-------- Data to use --------
(* ===== verification/Verkle.v ===== *)
(** * Verkle: the wide state tree

    Models [irondag-blockchain/src/verkle/tree.rs] without the [privacy]
    feature: the 256-way tree with its Keccak commitments, and the state
    manager that keeps a balance and a nonce per address in it.  A key is
    consumed byte by byte; [rest] is what is left of it at a node. *)

From S2P Require Import Prelude Types.

Inductive VerkleNode :=
  MkNode (width : nat) (children : list (option VerkleNode)) (values : list (option (list u8)))
    (commitment : option Hash).

Definition width (n : VerkleNode) : nat := let 'MkNode w _ _ _ := n in w.
Definition children (n : VerkleNode) : list (option VerkleNode) := let 'MkNode _ c _ _ := n in c.
Definition values (n : VerkleNode) : list (option (list u8)) := let 'MkNode _ _ v _ := n in v.
Definition commitment (n : VerkleNode) : option Hash := let 'MkNode _ _ _ h := n in h.

Definition node_new (w : nat) : VerkleNode := MkNode w (replicate w None) (replicate w None) None.

Definition key_index (w : nat) (b : u8) : nat := (Z.to_nat b mod w)%nat.
(** The slot of a value in its leaf: the first byte of the key. *)
Definition leaf_index (w : nat) (key : list u8) : nat :=
  match key with [] => 0%nat | b :: _ => key_index w b end.

Section Node.
Context `{Keccak}.

Definition child_bytes (o : option VerkleNode) : list u8 :=
  match o with
  | Some c => match commitment c with Some h => hash_bytes h | None => replicate 32 0 end
  | None => replicate 32 0
  end.
Definition value_bytes (o : option (list u8)) : list u8 := default (replicate 32 0) o.

Definition node_preimage (n : VerkleNode) : list u8 :=
  concat (child_bytes <$> children n) ++ concat (value_bytes <$> values n).

Definition update_commitment (n : VerkleNode) : VerkleNode :=
  MkNode (width n) (children n) (values n) (Some (keccak256 (node_preimage n))).

Fixpoint node_insert (key rest : list u8) (value : list u8) (n : VerkleNode) : VerkleNode :=
  update_commitment
    match rest with
    | [] =>
        MkNode (width n) (children n) (<[leaf_index (width n) key := Some value]> (values n)) (commitment n)
    | b :: rest' =>
        let index := key_index (width n) b in
        let child := match children n !! index with
                     | Some (Some c) => c
                     | _ => node_new (width n)
                     end in
        MkNode (width n) (<[index := Some (node_insert key rest' value child)]> (children n)) (values n)
          (commitment n)
    end.

Fixpoint node_get (key rest : list u8) (n : VerkleNode) : option (list u8) :=
  match rest with
  | [] => match values n !! leaf_index (width n) key with Some o => o | None => None end
  | b :: rest' =>
      match children n !! key_index (width n) b with
      | Some (Some c) => node_get key rest' c
      | _ => None
      end
  end.

(** The siblings along the path of a key. *)
Fixpoint node_get_proof (key rest : list u8) (n : VerkleNode) : list Hash :=
  match rest with
  | [] =>
      omap (λ iv : nat * option (list u8),
              if (iv.1 =? leaf_index (width n) key)%nat then None else keccak256 <$> iv.2)
        (zip (seq 0 (length (values n))) (values n))
  | b :: rest' =>
      let index := key_index (width n) b in
      omap (λ ic : nat * option VerkleNode,
              if (ic.1 =? index)%nat then None else c ← ic.2; commitment c)
        (zip (seq 0 (length (children n))) (children n))
      ++ match children n !! index with
         | Some (Some c) => node_get_proof key rest' c
         | _ => []
         end
  end.

(** ** Tree *)

Record VerkleTree := MkVerkleTree { root : VerkleNode; vt_size : usize }.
--------
From the records above, print only the lines between the one holding "From S2P Require Import Prelude Types." and the one holding "Definition commitment (n", inclusive, exactly as they stand.

— Written answer —
From S2P Require Import Prelude Types.

Inductive VerkleNode :=
  MkNode (width : nat) (children : list (option VerkleNode)) (values : list (option (list u8)))
    (commitment : option Hash).

Definition width (n : VerkleNode) : nat := let 'MkNode w _ _ _ := n in w.
Definition children (n : VerkleNode) : list (option VerkleNode) := let 'MkNode _ c _ _ := n in c.
Definition values (n : VerkleNode) : list (option (list u8)) := let 'MkNode _ _ v _ := n in v.
Definition commitment (n : VerkleNode) : option Hash := let 'MkNode _ _ _ h := n in h.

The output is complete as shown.